Finally, both the tension and compression responses are shown in Fig. 4.110. Here the continuity of the behavior at \(\varepsilon = 0\) can be seen along with the very different responses in tension and compression.

../../_images/hyperfoam_biaxial_strain1.png

Fig. 4.108 The normal stresses for biaxial strain in tension using the hyperfoam model. The results show agreement with the analytical results. The material properties for the model are given in Table 4.33.

../../_images/hyperfoam_biaxial_strain2.png

Fig. 4.109 The normal stresses for biaxial strain in compression using the hyperfoam model. The results show agreement with the analytical results. The material properties for the model are given in Table 4.33.

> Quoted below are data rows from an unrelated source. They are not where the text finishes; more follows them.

(** The one workflow of an installation. *)
Lemma installed_workflow db wid wf :
  as_installed db -> load_workflows db !! wid = Some wf ->
  wid = "default" /\ Workflow.initial wf = "backlog" /\
  Workflow.states wf = ["backlog"; "todo"; "in_progress"; "in_review"; "done"].
Proof.
  intros [_ _ Hw]. unfold load_workflows. rewrite Hw.
  assert (E : exists row, workflows (installed 0) = {[ "default" := row ]} /\
     Workflow.initial (workflow_of_row row) = "backlog" /\
     Workflow.states (workflow_of_row row) = ["backlog"; "todo"; "in_progress"; "in_review"; "done"])
    by (eexists; split_and!; vm_compute; reflexivity).
  destruct E as (row & -> & Hi & Hst). rewrite map_fmap_singleton.
  intros [<- <-]%lookup_singleton_Some. split_and!; [reflexivity|exact Hi|exact Hst].
Qed.

(** C8 From the installation on, everything holds. Over an empty database, whatever starts of the
    server succeed or fail, under whatever environments, whatever requests it serves (one at a time)
    and however time passes: either no start ever got as far as the migrations, or the roles, the overrides
    and the workflow are those of the migrations, every object conforms to the type a load of the
    registry gives, every case is in a state of the default workflow, teams never nest in a
    cycle, and every pipeline run is in a state of the abstract machine. *)
Theorem installation_sound `{!MigratorDoc} ls t :
  let s := history ls (mkStored [] (fresh t)) in
  let db := data s in
  (exists t', s = mkStored [] (fresh t')) \/
  applied s = migrations.*1 /\ as_installed db /\
  (forall id row, entity_data db !! id = Some row ->
     exists td, load db !! d_type_id row = Some td /\
       (d_type_id row ∉ stamped ->
        exists obj, d_data row = JObject obj /\ Forall (field_valid obj) (TypeDef.fields td))) /\
  (forall id row, entity_data db !! id = Some row -> d_type_id row = "case" ->
     workflow_of (d_data row) = "default" /\
     status_of (d_data row) ∈ ["backlog"; "todo"; "in_progress"; "in_review"; "done"]) /\
  team_acyclic db /\
  (forall id run, feature_runs db !! id = Some run ->
     exists r, Machine.reachable r /\ represents db id r).
Proof.
  intros s db. assert (Hs : admissible s) by (apply history_admissible; left; by eexists).
  destruct Hs as [Hs|[Ha [Hca Hte Hru _ Hin]]]; [by left|right].
  pose proof (co_conformant _ Hca) as Hc. split_and!; [done|done|..].
  - intros id row Hrow. destruct (cf_typed _ Hc id row Hrow) as [tr Htr].
    destruct (load db !! d_type_id row) as [td|] eqn:Htd.
    + exists td. split; [done|]. intros Hn. by apply validate_final_ok, (cf_data _ Hc id).
    + rewrite load_lookup in Htd. cbn [pool boot] in Htr. unfold db in Htd. by rewrite Htr in Htd.
  - intros id row Hrow Hty. destruct (co_cases _ Hca id row Hrow Hty) as (wf & Hwf & Hr).
    apply installed_workflow in Hwf as (-> & Hi & Hst); [|done]. split; [done|]. rewrite <- Hst.
    apply wf_reachable_state in Hr as [->|Hr]; [|done]. rewrite Hi, Hst. set_solver.
  - apply (to_acyclic _ Hte).
  - apply Hru.
Qed.

(** The origins of a configuration are usable unless one is the wildcard. *)
Lemma cors_usable_layer `{!TowerDoc} cfg :
  cors_usable (cors_layer cfg) = bool_decide ("*" ∉ allow_origin (cors_layer cfg)).
Proof.
  case_bool_decide as Hw.
  - apply explicit_usable. rewrite not_elem_of_app. split; [done|].
    by apply (bool_decide_unpack _).
  - by apply wildcard_panics.
Qed.

(** C20 A restart loses nothing. After any history of an installation and a last life of the
    server, with requests served one at a time, a start that finds its configuration, the database and a free address, and no
    wildcard among the origins, succeeds: it leaves the database as it is, and its state (the
    data, the registry, the workflows) is the one the last life ended with; the table of the
    rate limiter alone starts empty. *)
Theorem restart_transparent `{!MigratorDoc, !TowerDoc} ls t l l' x s1 cfg :
  let s := history ls (mkStored [] (fresh t)) in
  @start_up (l_env l) _ (l_network l) _ _ _ None s = (Ok x, s1) ->
  @from_env (l_env l') = Ok cfg -> "*" ∉ allow_origin (cors_layer cfg) ->
  @pg_connect (l_network l') (database_url cfg) = Ok tt ->
  @tcp_bind (l_network l') (bind cfg) = Ok tt ->
  exists x', @start_up (l_env l') _ (l_network l') _ _ _ None (run l s).2 = (Ok x', (run l s).2) /\
    app (st_process x') = app (serve_life l x) /\ buckets (st_process x') = ∅ /\ st_cfg x' = cfg.
Proof.
  intros s Hx He Hw Hpg Htcp.
  assert (Hs : admissible s) by (apply history_admissible; left; by eexists).
  pose proof (@start_up_cases (l_env l) (l_network l) _ s Hs) as Hc. rewrite Hx in Hc.
  destruct Hc as (Ha & Hso & Hp & _).
  assert (Hl : sound (app (serve_life l x))) by (apply life_sound; by rewrite Hp).
  unfold run. cbv zeta. rewrite Hx. cbn [snd]. unfold start_up. rewrite He, Hpg.
  rewrite (migrate_done migrations) by done. cbn [data]. rewrite cors_usable_layer, bool_decide_eq_true_2 by done.
  cbn [negb]. rewrite Htcp. eexists. split; [reflexivity|]. cbn [st_process app buckets st_cfg].
  by rewrite (sound_restart _ Hl).
Qed.

(** C21 Why a start fails, and what it leaves. Over a database that only this server has used,
    the migrations cannot fail: a start fails because the database is not configured or not
    reachable, because an origin is the wildcard, or because the address is taken. Before the
    migrations it leaves the database alone, and once they are applied it always does; the exit
    code is that of a panic for the wildcard, and 1 otherwise. *)
Theorem start_failures `{!MigratorDoc, !TowerDoc} ls t l e s' :
  let s := history ls (mkStored [] (fresh t)) in
  run l s = (Failed e, s') ->
  match e with
  | ConfigError _ => @env_var (l_env l) "DATABASE_URL" = None /\ s' = s /\ exit_code (Failed e) = Some 1
  | ConnectError m => exists cfg, @from_env (l_env l) = Ok cfg /\
      @pg_connect (l_network l) (database_url cfg) = Err m /\ s' = s /\ exit_code (Failed e) = Some 1
  | MigrateError _ => False
  | CorsPanic => exists cfg, @from_env (l_env l) = Ok cfg /\ "*" ∈ allow_origin (cors_layer cfg) /\
      applied s' = migrations.*1 /\ exit_code (Failed e) = Some 101
  | BindError m => exists cfg, @from_env (l_env l) = Ok cfg /\ 
      @tcp_bind (l_network l) (bind cfg) = Err m /\ applied s' = migrations.*1 /\
      exit_code (Failed e) = Some 1
  end /\ (applied s = migrations.*1 -> s' = s).
Proof.
  intros s Hr. assert (Hs : admissible s) by (apply history_admissible; left; by eexists).
  destruct (migrated_sound s Hs) as (s1 & Hm & Ha & _ & Hsame).
  unfold run, start_up in Hr. cbv zeta in Hr.
  destruct (@from_env (l_env l)) as [cfg|msg] eqn:Hcfg.
  2: { injection Hr as <- <-. split; [|done]. split_and!; [|done..].
       unfold from_env in Hcfg. by destruct (env_var "DATABASE_URL"). }
  destruct (pg_connect (database_url cfg)) as [[]|msg] eqn:Hpg.
  2: { injection Hr as <- <-. split; [|done]. by exists cfg. }
  rewrite Hm, cors_usable_layer in Hr. case_bool_decide as Hw; cbn [negb] in Hr.
  2: { injection Hr as <- <-. split; [|done]. exists cfg. by split_and!. }
  destruct (tcp_bind (bind cfg)) as [[]|msg] eqn:Hb;
    [by destruct (shutdown_signal _)|].
  injection Hr as <- <-. split; [|done]. by exists cfg.
Qed.
End Lives.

../../_images/hyperfoam_biaxial_strain3.png

Fig. 4.110 The normal stresses for biaxial strain in both tension and compression using the hyperfoam model. The results show agreement with the analytical results and that the response of the material is very different in tension and compression. The material properties for the model are given in Table 4.33.

4.22.3.3. Pure Shear

The hyperfoam model is is also tested in pure shear in strain. Note that this is different from pure shear in stress.

In pure shear, the principal stretch ratios are \(\lambda_{1} = \lambda\), \(\lambda_{2} = 1\), and \(\lambda_{3} = \lambda^{-1}\). The determinant of the deformation gradient is \(J = 1\), which means the Kirchhoff and Cauchy stress measures are the same.

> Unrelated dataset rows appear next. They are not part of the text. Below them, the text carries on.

(* ===== verification/Secrecy.v ===== *)
(** * What a caller cannot see, however requests interleave

    [Confidentiality] for the concurrent server of [Staging]. Two servers take the same steps, one
    of them on a store with the content of one object replaced ([hide]). As long as nobody who
    sends requests sees the object at the moments of the run, the trees of the two stay in step:
    each statement does the same on both stores, and the answers are equal. *)

From S2P Require Import Prelude RustStr Encoding Config Json AppError Closure Schema Registry.
From S2P Require Import Workflow State Rbac Caller FieldPerms Objects Fixture ObjectHandlers.
From S2P Require Import ObjectProps Lifecycle RbacProps Members MemberProps Orchestrator Pipeline.
From S2P Require Import Types Relations HttpClient Connectors Auth OAuth RateLimit Platform Search.
From S2P Require Import Steps Server ServerProps Footprint Staging Authority Confidentiality.

Local Open Scope Z_scope.

Section Object.
Variables (id : string) (v : Value).

(** ** Two trees in step *)

Section Mirrors.
Variable A : AppState -> Prop.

The principal stresses are

\[\sigma_{1} = \sum_{i=1}^{N}\frac{2\mu_{i}}{\alpha_{i}} \left(\lambda^{\alpha_{i}} - 1 \right) \;\;\; ; \;\;\; \sigma_{2} = 0 \;\;\; ; \;\;\; \sigma_{3} = \sum_{i=1}^{N}\frac{2\mu_{i}}{\alpha_{i}} \left( \lambda^{-\alpha_{i}} - 1 \right)\]

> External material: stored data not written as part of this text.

(** Two administrators register types at the same time and both are answered 201. The second type
    is in the store, with all its fields, and the server does not know it. *)
Lemma registry_swap_race (frA frB : Fresh) (ctxA ctxB : RequestCtx) (rqA rqB : HttpRequest) st admin specA dbA rB stB :
  lawful st ->
  from_request_parts (rq_headers rqA) st = (Ok admin, st) -> Caller.is_platform_admin admin = true ->
  from_slice_as (A := TypeSpec) (rq_body rqA) = Ok specA -> validate_spec specA (registry st) = Ok tt ->
  create_type_txn specA (pool st) = Ok (tt, dbA) ->
  handle frB ctxB rqB CreateType (set_pool dbA st) = (Ok rB, stB) ->
  exists specB rA st',
    from_slice_as (A := TypeSpec) (rq_body rqB) = Ok specB /\
    rtc (server_step any_request) ([], st) ([Done (Ok rB); Done (Ok rA)], st') /\
    resp_status rA = CREATED /\ load (pool st') !! ts_type_id specB = Some (spec_type specB) /\
    registry st' !! ts_type_id specB = None.
Proof.
  intros HI Hc Hadm HsA Hv HtA HB.
  assert (HIA : lawful (set_pool dbA st)).
  { pose proof (create_type_txn_law specA st tt dbA HtA HI) as [HIA _]. exact HIA. }
  pose proof (create_type_request _ _ _ _ _ _ HB) as (specB & dbB & evs & HsB & HtB & HstB).
  destruct (create_type_registry _ _ _ _ (lf_fields _ HIA) (lf_ordinals _ HIA) HtB) as [Hnew _].
  pose proof (create_type_txn_ok _ _ _ _ HtB) as (Hnone & _).
  do 3 eexists. split; [exact HsB|]. split.
  - (* the first request up to its reload *)
    eapply rtc_l. { apply step_arrival. by exists frA, ctxA, rqA, CreateType. }
    cbn [handle_staged prog staged_bind is_public].
    etransitivity; [apply (steps_staged _ _ _ [] []); exact Hc|].
    unfold exec, create_type_staged. cbn [prog staged_bind].
    etransitivity; [by apply (steps_staged _ _ _ [] [])|].
    etransitivity; [apply (steps_staged _ _ _ [] []); by unfold ensure; rewrite Hadm|].
    etransitivity; [apply (steps_staged _ _ _ [] []); by rewrite HsA|].
    etransitivity; [apply (steps_staged _ _ _ [] []); by rewrite Hv|].
    etransitivity; [apply (steps_staged _ _ _ [] []); by unfold run_sql; rewrite HtA|].
    etransitivity; [by apply (steps_staged _ _ _ [] [])|].
    (* the second, from the beginning to the end *)
    eapply rtc_l. { apply step_arrival. by exists frB, ctxB, rqB, CreateType. }
    etransitivity; [apply (steps_all _ _ [])|]. rewrite prog_ok, HB.
    (* the swap *)
    etransitivity; [by apply (steps_staged _ _ _ [_] [])|].
    etransitivity; [by apply (steps_staged _ _ _ [_] [])|].
    apply rtc_refl.
  - rewrite HstB. split; [done|split].
    + rewrite <- Hnew. apply (f_equal (fun r => r !! _)), load_ext; reflexivity.
    + change (load dbA !! ts_type_id specB = None). change (type_definitions dbA !! ts_type_id specB = None) in Hnone.
      by rewrite load_lookup, Hnone.
Qed.
End Requests.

The principal axes of deformation are aligned at \(45^{\circ}\) to the coordinate axes. In the global coordinate system the non-zero stress components are

\[\begin{split}\sigma_{11} = \sigma_{22} = \sum_{i=1}^{N}\frac{2\mu_{i}}{\alpha_{i}} \left(\lambda^{\alpha_{i}} + \lambda^{-\alpha_{i}} - 2 \right) \nonumber \\ \\ \sigma_{12} = \sum_{i=1}^{N}\frac{2\mu_{i}}{\alpha_{i}} \left( \lambda^{\alpha_{i}} - \lambda^{-\alpha_{i}} \right) \nonumber\end{split}\]

The results of the analysis in pure shear are shown in Fig. 4.111. A single element is strained to a shear strain of \(\varepsilon = 0.4\). The model in Adagio shows agreement with the analytical solution presented above. It is interesting to note that pure shear strain produces not only normal stresses with the hyperfoam model, but a non-zero pressure. The deviatoric/volumetric split so often used with our constitutive model does not occur with the hyperfoam model.

../../_images/hyperfoam_pure_shear.png

Fig. 4.111 The shear and normal stresses for the hyperfoam model in pure shear. The material properties for the model are given in Table 4.33.

4.22.3.4. Simple Shear

The hyperfoam model is is also tested in simple shear. Note that this is a different deformation path than pure shear. In simple shear the deformation gradient is

\[\begin{split}\left[ F_{ij} \right] = \begin{bmatrix} 1 & \gamma & 0 \\ 0 & 1 & 0 \\ 0 & 0 & 1 \end{bmatrix}\end{split}\]

The principal stretch ratios are \(\lambda_{1} = \lambda\), \(\lambda_{2} = 1\), and \(\lambda_{3} = \lambda^{-1}\). The determinant of the deformation gradient is \(J = 1\), which means the Kirchhoff and Cauchy stress measures are the same. This gives the {em same} principal stresses as in pure shear when written in terms of the principal stretch ratio, \(\lambda\). The principal stresses are

\[\sigma_{1} = \sum_{i=1}^{N}\frac{2\mu_{i}}{\alpha_{i}} \left(\lambda^{\alpha_{i}} - 1 \right) \;\;\; ; \;\;\; \sigma_{2} = 0 \;\;\; ; \;\;\; \sigma_{3} = \sum_{i=1}^{N}\frac{2\mu_{i}}{\alpha_{i}} \left( \lambda^{-\alpha_{i}} - 1 \right)\]

The principal stretch ratio is

\[\lambda = \frac{1 + \sin\theta}{\cos\theta} \;\;\; ; \;\;\; \theta = \tan^{-1}\left( \frac{\gamma}{2} \right)\]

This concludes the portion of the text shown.